(** A text at which a value ends inside an indented object: a comma or a
    line break. *)
Definition ends_value (s : pystr) : Prop :=
  exists c s', s = c :: s' /\ (c = 44 \/ c = 10).

(** A value that the scanner reads back from its text at the nesting
    depth [level], whatever follows the value in an object. *)
Definition reads_back (fuel indent level : nat) (x : json) : Prop :=
  forall rest,
    ends_value rest ->
    scan_once fuel (encode indent level x ++ rest) = Some (x, rest)
    /\ skip_ws (encode indent level x ++ rest) = encode indent level x ++ rest.

(** ** Catalogs that can be stored *)

(** A catalog as [json] stores it faithfully: the IDs are pairwise
    distinct (as the keys of a [dict] are), the IDs and the names are
    text, no price is a NaN (which is equal to nothing, itself included),
    and every quantity is written with at most 4300 digits (the limit of
    Python 3.11 and later for the conversion between [int] and [str]). *)
Definition storable (inv : dict product) : Prop :=
  NoDup (keys inv)
  /\ Forall (fun kp : pystr * product =>
               is_text kp.1 = true
               /\ is_text (name kp.2) = true
               /\ (Z.abs (quantity kp.2) < 10 ^ 4300)%Z
               /\ (price kp.2 =? price kp.2)%float = true)
       inv.
(** C6, as the code has it.  An OPTIONS request for a path that matches a
    node is never answered by method-not-allowed: when OPTIONS is bound at
    the matched node the bound handler is dispatched, and otherwise the
    router's preflight handler answers. *)
Theorem OPTIONS_is_dispatched_or_preflight (setup : list (Setup H)) m (path : string)
    (hs : gmap string H) ps al :
  run setup New = Some m →
  findHandler (strings.Split (strings.Trim path "/") "/") (root m) ∅
    = Some (hs, ps, al) →
  match hs !! MethodOptions with
  | Some h => ServeHTTP m MethodOptions path = Dispatch h ps
  | None =>
      ∃ allow op, Options m = Some op ∧
        ServeHTTP m MethodOptions path = Preflight allow (wrap m op)
  end.
Proof.
  intros [[Htree _] (_ & _ & [op Hop])]%setup_ok Hfound.
  rewrite ServeHTTP_cases, Hfound.
  destruct (hs !! MethodOptions) as [h|]; [done|].
  pose proof (findHandler_bound _ _ _ _ _ _ Htree Hfound) as Hne.
  destruct (decide (hs = ∅)) as [?|_]; [done|]. simpl.
  rewrite Hop. simpl. by eexists _, op.
Qed.

End served.

(** ** Matching on a well-formed tree *)

Section matching.
Context {H Regexp : Type} `{!RegexpEngine Regexp} `{!UnicodeTables}.
Implicit Types (t node c : routeTree H Regexp) (cs : list (routeTree H Regexp)).

Lemma first_hit_only {A B} (f : A → option B) (l : list A) :
  ∀ i a, l !! i = Some a →
  (∀ j x, l !! j = Some x → j ≠ i → f x = None) →
  first_hit f l = f a.
Proof.
  induction l as [|y l IH]; intros i a Hi Hothers; [done|]. simpl.
  destruct i as [|i]; simpl in Hi.
  - injection Hi as ->. destruct (f a) as [r|] eqn:Hc; [done|].
    apply first_hit_None. intros x [j Hj]%list_elem_of_lookup_1.
    by apply (Hothers (S j)).
  - rewrite (Hothers 0 y) by done.
    apply (IH i a Hi). intros j x Hj Hne. apply (Hothers (S j)); [done|lia].
Qed.

(** For a segment that is not empty, at most one child carries its text. *)
Lemma literal_child_only t seg i c :
  tree_ok t → seg ≠ EmptyString →
  find_child (children t) seg EmptyString = Some (i, c) →
  ∀ j x, children t !! j = Some x → j ≠ i → segment x ≠ seg.
Proof.
  intros [[_ Hkeys _] Hsub]%tree_ok_inv Hseg (Hi & Hk & _)%find_child_Some
    j x Hj Hne Hx.
  assert (tree_ok x) as [[Hkind _ _] _]%tree_ok_inv.
  { eapply Forall_forall; [exact Hsub|]. by eapply list_elem_of_lookup_2. }
  destruct Hkind as [Hempty|Hpn]; [congruence|].
  apply Hne. eapply NoDup_lookup; [exact Hkeys|..].
  - by rewrite list_lookup_fmap, Hj.
  - rewrite list_lookup_fmap, Hi. simpl. rewrite Hk. unfold key. by rewrite Hx, Hpn.
Qed.

(** The literal loop of [findHandler] on a non-empty segment: the one
    child that carries the text decides. *)
Lemma findHandler_literal t seg rest params i c r :
  tree_ok t → isWildcard t = false → seg ≠ EmptyString →
  find_child (children t) seg EmptyString = Some (i, c) →
  findHandler rest c params = Some r →
  findHandler (seg :: rest) t params = Some r.
Proof.
  intros Hok Hwild Hseg Hfind Hc. simpl. rewrite Hwild.
  pose proof Hfind as (Hi & Hk & _)%find_child_Some.
  rewrite (first_hit_only _ _ i c Hi).
  - injection Hk as Hs _. rewrite Hs, String.eqb_refl. by rewrite Hc.
  - intros j x Hj Hne.
    pose proof (literal_child_only _ _ _ _ Hok Hseg Hfind j x Hj Hne) as Hx.
    by apply String.eqb_neq in Hx as ->.
Qed.

Lemma literal_child_Some t seg c :
  literal_child t seg = Some c ↔
  ∃ i, find_child (children t) seg EmptyString = Some (i, c).
Proof.
  unfold literal_child. split.
  - intros ([i c'] & Hf & ->)%fmap_Some. by exists i.
  - intros [i ->]. done.
Qed.

End matching.

(** ** Keys and bindings under registration *)

Section registration_keys.
Context {H Regexp : Type} `{!RegexpEngine Regexp} `{!UnicodeTables}.
Implicit Types (t node c : routeTree H Regexp) (cs : list (routeTree H Regexp)) (m : Mux H Regexp).

Lemma addRoute_from_key segments method (h : H) current cache t' cache' :
  addRoute_from segments method h current cache = Some (t', cache') →
  key t' = key current ∧ rxPattern t' = rxPattern current.
Proof.
  destruct segments as [|seg rest]; [by intros [= <- <-]|].
  intros [(-> & -> & ->)|(Hne & current1 & i & child & cache1 & child2 & Hsel & Hrec & ->)]
    %addRoute_from_cons; [done|].
  apply select_child_spec in Hsel as (child0 & _ & -> & _). done.
Qed.

Lemma segment_key_literal seg :
  strings.HasPrefix seg ":" = false → segment_key seg = (seg, EmptyString).
Proof. unfold segment_key. by intros ->. Qed.

Lemma is_Some_insert_keep (hs : gmap string H) k k' (h : H) :
  is_Some (hs !! k) → is_Some (<[k' := h]> hs !! k).
Proof.
  intros Hk. destruct (decide (k' = k)) as [->|Hne].
  - rewrite lookup_insert_eq. eauto.
  - by rewrite lookup_insert_ne.
Qed.

End registration_keys.

(** ** The route tree after any setup *)

Section tree_claims.
Context {H Regexp : Type} `{!RegexpEngine Regexp} `{!UnicodeTables} `{MapRange} `{DefaultHandlers H}.
Implicit Types (t node c : routeTree H Regexp) (m : Mux H Regexp) (h : H).

(** C4, as the code has it.  A registration whose parameter segment
    carries a constraint sets the constraint of the parameter node to the
    pattern it compiled, whatever constraint the node had; a registration
    without a constraint leaves the node's constraint as it was. *)
Theorem constraint_of_latest_registration (current : routeTree H Regexp)
    (cache cache' : gmap string Regexp) (seg : string) (rest : list string)
    (method : string) (h : H) (t' : routeTree H Regexp) (pn src : string) (hasRx : bool) :
  cache_ok cache →
  strings.HasPrefix seg ":" = true →
  strings.Cut (strings.TrimPrefix seg ":") "|" = (pn, src, hasRx) →
  addRoute_from (seg :: rest) method h current cache = Some (t', cache') →
  ∃ i c', find_child (children t') EmptyString pn = Some (i, c') ∧
    rxPattern c' =
      if hasRx then MustCompile src
      else match find_child (children current) EmptyString pn with
           | Some (_, c) => rxPattern c
           | None => None
           end.
Proof.
  intros Hcache Hcolon Hcut Hadd.
  apply addRoute_from_cons in Hadd
    as [(-> & _)|(_ & current1 & i & child & cache1 & child2 & Hsel & Hrec & ->)];
    [done|].
  pose proof Hrec as [Hkey Hrx]%addRoute_from_key.
  destruct (bind_if_last_fields rest method h child) as (Hbk & _ & _ & Hbr & _).
  rewrite Hbk in Hkey. rewrite Hbr in Hrx.
  unfold select_child in Hsel. rewrite Hcolon, Hcut in Hsel.
  destruct (findOrCreateChild current EmptyString pn) as [[cur j] c0] eqn:Hfoc.
  pose proof Hfoc as (Hfind & _ & _)%findOrCreateChild_spec.
  assert (rxPattern c0 = match find_child (children current) EmptyString pn with
                         | Some (_, c) => rxPattern c
                         | None => None
                         end) as Hold.
  { unfold findOrCreateChild in Hfoc.
    destruct (find_child (children current) EmptyString pn) as [[j0 c]|];
      by injection Hfoc as <- <- <-. }
  exists i, child2. destruct hasRx.
  - destruct (MustCompile src) as [compiled|] eqn:Hc; simpl in Hsel; [|done].
    destruct (LoadOrStore cache src compiled) as [rx cache2] eqn:Hls.
    injection Hsel as <- <- <- <-.
    eapply LoadOrStore_spec in Hls as [-> _]; [|done..].
    split; [|done]. simpl. by eapply find_child_insert_same.
  - injection Hsel as <- <- <- <-.
    split; [|congruence]. simpl. by eapply find_child_insert_same.
Qed.
(** Exact reals.  The division is [Rdiv], which is total and gives
    [x / 0 = 0] where binary64 gives an infinity or a NaN: a property of a
    quotient is stated over [R] with its divisor not zero, and a division by
    zero is read in binary64. *)
Definition Rltb (x y : R) : bool := if Rlt_dec x y then true else false.

#[export] Instance Double_R : Double R := {|
  of_int := IZR;
  dadd := Rplus; dsub := Rminus; dmul := Rmult; ddiv := Rdiv;
  dsqrt := R_sqrt.sqrt; dfabs := Rabs;
  dlt := Rltb;
  d1em10 := (1 / 10 ^ 10)%R
|}.

(** IEEE binary64. *)
Definition float_of_Z (z : Z) : float :=
  if z <? 0 then PrimFloat.opp (PrimFloat.of_uint63 (Uint63.of_Z (- z)))
  else PrimFloat.of_uint63 (Uint63.of_Z z).

#[export] Instance Double_float : Double float := {|
  of_int := float_of_Z;
  dadd := PrimFloat.add; dsub := PrimFloat.sub;
  dmul := PrimFloat.mul; ddiv := PrimFloat.div;
  dsqrt := PrimFloat.sqrt; dfabs := PrimFloat.abs;
  dlt := PrimFloat.ltb;
  d1em10 := 0x1.b7cdfd9d7bdbbp-34%float
|}.

(** ** Arrays *)

Definition aref {A} (d : A) (l : list A) (i : Z) : A := nth (Z.to_nat i) l d.
Definition aset {A} (l : list A) (i : Z) (x : A) : list A := <[Z.to_nat i := x]> l.

(** The cells reachable from the pointer [data + off], and the buffer after
    those cells have been replaced by [cells]. *)
Definition at_offset {A} (data : list A) (off : Z) : list A :=
  drop (Z.to_nat off) data.
Definition store_back {A} (data : list A) (off : Z) (cells : list A) : list A :=
  list_inserts (Z.to_nat off) cells data.

(** phonoc_array.h: [Darray], [Carray] and [Iarray] are a [dims] vector and
    a flat [data] pointer. *)
Record lapack_complex_double (F : Type) := lapack_make_complex_double {
  creal : F;
  cimag : F
}.
Arguments lapack_make_complex_double {F} _ _.
Arguments creal {F} _.
Arguments cimag {F} _.

Record Darray (F : Type) := mkDarray { d_dims : list Z; d_data : list F }.
Record Carray (F : Type) := mkCarray {
  c_dims : list Z;
  c_data : list (lapack_complex_double F)
}.
Record Iarray := mkIarray { i_dims : list Z; i_data : list Z }.
Arguments mkDarray {F} _ _.
Arguments d_dims {F} _.
Arguments d_data {F} _.
Arguments mkCarray {F} _ _.
Arguments c_dims {F} _.
Arguments c_data {F} _.

(** ** The interfaces of the other translation units *)

(** dynmat.h.  [get_dynamical_matrix_at_q] accumulates the dynamical matrix
    into [dm_real], [dm_imag]; its arguments, in the order of the call, are
    dm_real dm_imag num_patom num_satom fc2 q svecs multi masses s2p p2s
    charge_sum ([None] is NULL).  [get_charge_sum] fills the freshly
    allocated [charge_sum] from num_patom factor q_cart born. *)
Class Dynmat (F : Type) := {
  get_dynamical_matrix_at_q :
    list F -> list F -> Z -> Z -> list F -> list F -> list F -> list Z ->
    list F -> list Z -> list Z -> option (list F) -> list F * list F;
  get_charge_sum : Z -> F -> list F -> list F -> list F
}.

(** lapack_wrapper.h.  [phonopy_zheev w a n uplo] returns [info] and leaves
    the eigenvalues in [w] and the eigenvectors in [a]. *)
Class LapackWrapper (F : Type) := {
  phonopy_zheev :
    list F -> list (lapack_complex_double F) -> Z -> Z ->
    Z * list F * list (lapack_complex_double F)
}.

(** ** The undone-point scheduler: [collect_undone_grid_points] *)

(** One iteration of the loop: the state is ([undone], [phonon_done]);
    [num_undone] is the length of [undone]. *)
Definition collect_step (st : list Z * list Z) (gp : Z) : list Z * list Z :=
  if aref 0 st.2 gp =? 0
  then (st.1 ++ [gp], aset st.2 gp 1)
  else st.

Definition collect_loop (st : list Z * list Z) (gps : list Z) : list Z * list Z :=
  foldl collect_step st gps.

(** Returns ([num_undone], [undone], [phonon_done]). *)
Definition collect_undone_grid_points
    (phonon_done : list Z) (num_grid_points : Z) (grid_points : list Z)
  : Z * list Z * list Z :=
  let st := collect_loop ([], phonon_done)
              (map (aref 0 grid_points) (seqZ 0 num_grid_points)) in
  (Z.of_nat (length st.1), st.1, st.2).

(** ** The per-q solver: [get_phonons] *)

Section Solver.
Context {F : Type} {DF : Double F} {DY : Dynmat F} {LW : LapackWrapper F}.
Local Open Scope dbl_scope.

Notation "0.0" := (of_int 0%Z) (only parsing).

(** [out[i] = 0.0; for j < 3: out[i] += m[i * 3 + j] * v[j]] for [i < 3]. *)
Definition mat3_vec (m v : list F) : list F :=
  foldl (fun q_cart i =>
           foldl (fun q_cart j =>
                    aset q_cart i
                      (aref 0.0 q_cart i + aref 0.0 m (i * 3 + j)%Z * aref 0.0 v j))
                 (aset q_cart i 0.0) (seqZ 0 3))
        (replicate 3 0.0) (seqZ 0 3).

(** Lines 228-235. *)
Definition inv_dielectric_factor (dielectric q_cart : list F) : F :=
  foldl (fun acc i =>
           let tmp_val :=
             foldl (fun t j => t + aref 0.0 dielectric (i * 3 + j)%Z * aref 0.0 q_cart j)
                   0.0 (seqZ 0 3) in
           acc + tmp_val * aref 0.0 q_cart i)
        0.0 (seqZ 0 3).

(** Lines 238-239. *)
Definition dielectric_factor
    (nac_factor inv_df : F) (num_satom num_patom : Z) : F :=
  nac_factor / inv_df / of_int num_satom * of_int num_patom.

(** The test of line 207-208. *)
Definition q_is_zero (q : list F) : bool :=
  dlt (dfabs (aref 0.0 q 0)) d1em10 &&
  dlt (dfabs (aref 0.0 q 1)) d1em10 &&
  dlt (dfabs (aref 0.0 q 2)) d1em10.

(** Lines 212-226: the Cartesian wavevector of the correction. *)
Definition nac_q_cart
    (q reciprocal_lattice : list F) (q_direction : option (list F)) : list F :=
  match q_direction with
  | Some d => mat3_vec reciprocal_lattice d
  | None => mat3_vec reciprocal_lattice q
  end.

(** Lines 206-248: the value of [charge_sum] ([None] is NULL). *)
Definition nac_charge_sum
    (num_patom num_satom : Z) (q : list F)
    (born : option (list F)) (dielectric reciprocal_lattice : list F)
    (q_direction : option (list F)) (nac_factor : F) : option (list F) :=
  match born with
  | Some b =>
      if q_is_zero q && negb (bool_decide (is_Some q_direction))
      then None
      else
        let q_cart := nac_q_cart q reciprocal_lattice q_direction in
        let inv_df := inv_dielectric_factor dielectric q_cart in
        Some (get_charge_sum num_patom
                (dielectric_factor nac_factor inv_df num_satom num_patom)
                q_cart b)
  | None => None
  end.

(** Lines 266-272. *)
Definition hermitize_cell (n : Z) (dm_real dm_imag : list F) (i j : Z) : lapack_complex_double F :=
  lapack_make_complex_double
    ((aref 0.0 dm_real (i * n + j)%Z + aref 0.0 dm_real (j * n + i)%Z) / of_int 2)
    ((aref 0.0 dm_imag (i * n + j)%Z - aref 0.0 dm_imag (j * n + i)%Z) / of_int 2).

(** The inner loop, over [j], for the row [i]. *)
Definition hermitize_row
    (n : Z) (dm_real dm_imag : list F) (a : list (lapack_complex_double F)) (i : Z)
  : list (lapack_complex_double F) :=
  foldl (fun a j => aset a (i * n + j)%Z (hermitize_cell n dm_real dm_imag i j))
        a (seqZ 0 n).

Definition hermitize
    (num_patom : Z) (dm_real dm_imag : list F) (a : list (lapack_complex_double F))
  : list (lapack_complex_double F) :=
  foldl (hermitize_row (num_patom * 3) dm_real dm_imag) a (seqZ 0 (num_patom * 3)).

(** Line 282: [sqrt(fabs(w)) * ((w > 0) - (w < 0)) * unit_conversion_factor]. *)
Definition frequency (unit_conversion_factor w : F) : F :=
  dsqrt (dfabs w)
  * of_int (Z.b2z (dlt 0.0 w) - Z.b2z (dlt w 0.0))
  * unit_conversion_factor.

(** Lines 280-283. *)
Definition convert_frequencies
    (num_patom : Z) (unit_conversion_factor : F) (w : list F) : list F :=
  foldl (fun w i => aset w i (frequency unit_conversion_factor (aref 0.0 w i)))
        w (seqZ 0 (num_patom * 3)).
(** * SixKey: the pinyin composition engine of the six-key keyboard

    A shallow embedding of the composition core of
    [components/KeyboardLayout.tsx]: the key-group matcher
    ([matchesGroups]), the syllable row ([availablePinyinSegments]), the
    memoised segmentation ([segmentations] / [solve]), the candidate
    ranker ([candidates] / [addResult]) and the event handlers that drive
    the composition state ([handleTap], [handleCandidateSelect],
    [handlePanelDelete], ...).

    Conventions.
    - A JavaScript string is the list of its UTF-16 code units, so that
      [length] is [String.prototype.length] and [s[i]] is a lookup.
    - The module [constants] ([VALID_PINYINS], [PINYIN_TO_HANZI],
      [COMMON_PHRASES]) and the host functions [toLowerCase] and
      [localeCompare] are parameters of the development.
    - Scores are JavaScript numbers; they are modelled as exact rationals
      (the binary64 rounding of [idx * 0.1] is not modelled; every concrete
      evaluation below only uses penalties that binary64 represents
      exactly).
    - The objects [PINYIN_TO_HANZI], [COMMON_PHRASES] and [usageHistory]
      are finite maps from strings: a lookup of an absent key is
      [undefined] (properties inherited from [Object.prototype] are not
      modelled), and the lists they hold are truthy.
    - React state is an explicit record; a handler is a function from the
      state of the current render to the next state and the calls it made
      to the host ([onKeyPress], [onDelete], [setHandMode]). *)

From Stdlib Require Import ZArith QArith Qround Qminmax Qabs Lia Lqa.
From Stdlib Require DecimalString DecimalNat.
From stdpp Require Import gmap list strings sorting.
Import ListNotations.

(** ** Strings *)

Abbreviation jsstring := (list N).

(** A string literal of Basic Latin characters. *)
Definition js (s : string) : jsstring :=
  (λ a, Ascii.N_of_ascii a) <$> String.list_ascii_of_string s.

(** [String.prototype.toLowerCase] restricted to Basic Latin: used only to
    instantiate the parameter [toLowerCase] on concrete ASCII inputs. *)
Definition asciiLower (s : jsstring) : jsstring :=
  (λ c, if (65 <=? c)%N && (c <=? 90)%N then (c + 32)%N else c) <$> s.

(** Comparison of strings by code units: a consistent comparator used to
    instantiate the parameter [localeCompare] on concrete inputs. *)
Fixpoint codeUnitCompare (a b : jsstring) : Z :=
  match a, b with
  | [], [] => 0
  | [], _ :: _ => -1
  | _ :: _, [] => 1
  | x :: a', y :: b' =>
      if (x <? y)%N then -1 else if (y <? x)%N then 1 else codeUnitCompare a' b'
  end.

(** [String(n)] for a non-negative integer [n] (decimal digits). *)
Definition decimal (n : nat) : jsstring :=
  js (DecimalString.NilEmpty.string_of_uint (Nat.to_uint n)).

(** ** types.ts *)

Inductive HandMode := full | left | right.
Inductive KeyType := char_group | action_key | placeholder.
Inductive KeyWidth := w_auto | w_sm | w_md | w_lg | w_grow.

Record KeyGroup := {
  label : jsstring;
  subLabel : option jsstring;
  chars : option (list jsstring);
  action : option jsstring;
  width : option KeyWidth;
  type : KeyType
}.

(** ** Interfaces of KeyboardLayout.tsx *)

Record Segment := { str : jsstring; len : nat }.

Inductive CandidateType := Phrase | Char | Raw.
Inductive CandidateMode := WordMode | CharMode.

Record Candidate := {
  display : jsstring;
  value : jsstring;
  score : Q;
  consumedLen : nat;
  ctype : CandidateType
}.

Record HistoryItem := { text : jsstring; keys : list KeyGroup }.

(** The React state of [KeyboardLayout] that the composition uses. The
    magnifier state ([activeGroup], [slideIndex]) and the touch ref belong
    to gesture capture and are left out. *)
Record State := {
  pinyinKeys : list KeyGroup;
  stagedText : jsstring;
  selectionHistory : list HistoryItem;
  isExpanded : bool;
  page : Z;
  candidateMode : CandidateMode;
  focusedPinyinCandidate : option Segment;
  usageHistory : gmap jsstring nat
}.

(** Calls to the props of the component. *)
Inductive Output :=
  | KeyPress (t : jsstring)
  | Delete
  | SetHandMode (m : HandMode).

(** ** Arrays *)

(** [arr.forEach((x, idx) => body)] where the body updates a state [St]. *)
Fixpoint forEach_from {A St : Type} (body : A → nat → St → St)
    (idx : nat) (arr : list A) (s : St) : St :=
  match arr with
  | [] => s
  | x :: arr' => forEach_from body (S idx) arr' (body x idx s)
  end.

Definition forEach {A St : Type} (body : A → nat → St → St) (arr : list A) (s : St) : St :=
  forEach_from body 0 arr s.

(** [arr.slice(from, to)] for [0 <= from <= to]. *)
Definition slice {A : Type} (arr : list A) (from to : nat) : list A :=
  take (to - from) (drop from arr).

(** [Array.prototype.sort(cmp)]: the sort is stable, and for a consistent
    comparator its result is the stable sorted arrangement, which insertion
    from the right computes. [leb a b] stands for [cmp(a, b) <= 0]. *)
Fixpoint insertBy {A : Type} (leb : A → A → bool) (x : A) (l : list A) : list A :=
  match l with
  | [] => [x]
  | y :: l' => if leb x y then x :: y :: l' else y :: insertBy leb x l'
  end.

Definition sortBy {A : Type} (leb : A → A → bool) (l : list A) : list A :=
  foldr (insertBy leb) [] l.

(** The memo table of [solve], and the pair [processed], [resultList] of
    [candidates]. *)
Abbreviation Memo := (gmap nat (list (list Segment))).
Abbreviation RankState := (gset jsstring * list Candidate)%type.

(** ** The engine, over the constants module and the host string functions *)

Section Engine.

Variable toLowerCase : jsstring → jsstring.
Variable localeCompare : jsstring → jsstring → Z.
(** [Array.from(VALID_PINYINS)]: the syllables in iteration order. *)
Variable VALID_PINYINS : list jsstring.
Variable PINYIN_TO_HANZI : gmap jsstring (list jsstring).
Variable COMMON_PHRASES : gmap jsstring (list jsstring).

(** *** matchesGroups *)

(** The body of the loop at position [i]: [false] is the early return.
    [groups !! i] is defined whenever the length test has passed. *)
Definition matchesAt (target : jsstring) (groups : list KeyGroup) (i : nat) : bool :=
  match target !! i, groups !! i with
  | Some c, Some g =>
      match chars g with
      | Some allowed => bool_decide (toLowerCase [c] ∈ allowed)
      | None => false
      end
  | _, _ => false
  end.

Definition matchesGroups (target : jsstring) (groups : list KeyGroup) : bool :=
  if negb (length target =? length groups) then false
  else forallb (matchesAt target groups) (seq 0 (length target)).

(** *** availablePinyinSegments *)

Definition chunkMatches (len : nat) (chunkSlice : list KeyGroup) : list jsstring :=
  List.filter (λ p, (length p =? len) && matchesGroups p chunkSlice) VALID_PINYINS.

Definition segmentCompare (a b : Segment) : Z :=
  let d := (Z.of_nat (len a) - Z.of_nat (len b))%Z in
  if (d =? 0)%Z then localeCompare (str a) (str b) else d.

Definition segmentLeb (a b : Segment) : bool := (segmentCompare a b <=? 0)%Z.

Definition availablePinyinSegments (pinyinKeys : list KeyGroup) : list Segment :=
  if length pinyinKeys =? 0 then []
  else
    let maxLen := 6 `min` length pinyinKeys in
    let results :=
      foldl (λ results len,
               let chunkSlice := slice pinyinKeys 0 len in
               let matches := chunkMatches len chunkSlice in
               results ++ ((λ m, {| str := m; len := len |}) <$> matches))
            [] (seq 1 maxLen) in
    sortBy segmentLeb results.

(** *** segmentations *)

(** The innermost loops of [solve], over the recursive call [solve_]:
    [for (const suffix of suffixes) results.push([{str: m, len}, ...suffix])]
    for one match [m], and the loop over the matches of one chunk length. *)
Definition solveMatch (solve_ : nat → Memo → list (list Segment) * Memo)
    (index len : nat) (acc : list (list Segment) * Memo) (m : jsstring)
    : list (list Segment) * Memo :=
  let '(results, memo) := acc in
  let '(suffixes, memo') := solve_ (index + len) memo in
  (results ++ ((λ suffix, {| str := m; len := len |} :: suffix) <$> suffixes), memo').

§

_Exercise_
Working from the material above, restate word for word the lines between the line with "a (seqZ 0 n)." and the line with "A shallow embedding", both included, and only those.

_Problem solution_
        a (seqZ 0 n).

Definition hermitize
    (num_patom : Z) (dm_real dm_imag : list F) (a : list (lapack_complex_double F))
  : list (lapack_complex_double F) :=
  foldl (hermitize_row (num_patom * 3) dm_real dm_imag) a (seqZ 0 (num_patom * 3)).

(** Line 282: [sqrt(fabs(w)) * ((w > 0) - (w < 0)) * unit_conversion_factor]. *)
Definition frequency (unit_conversion_factor w : F) : F :=
  dsqrt (dfabs w)
  * of_int (Z.b2z (dlt 0.0 w) - Z.b2z (dlt w 0.0))
  * unit_conversion_factor.

(** Lines 280-283. *)
Definition convert_frequencies
    (num_patom : Z) (unit_conversion_factor : F) (w : list F) : list F :=
  foldl (fun w i => aset w i (frequency unit_conversion_factor (aref 0.0 w i)))
        w (seqZ 0 (num_patom * 3)).
(** * SixKey: the pinyin composition engine of the six-key keyboard

    A shallow embedding of the composition core of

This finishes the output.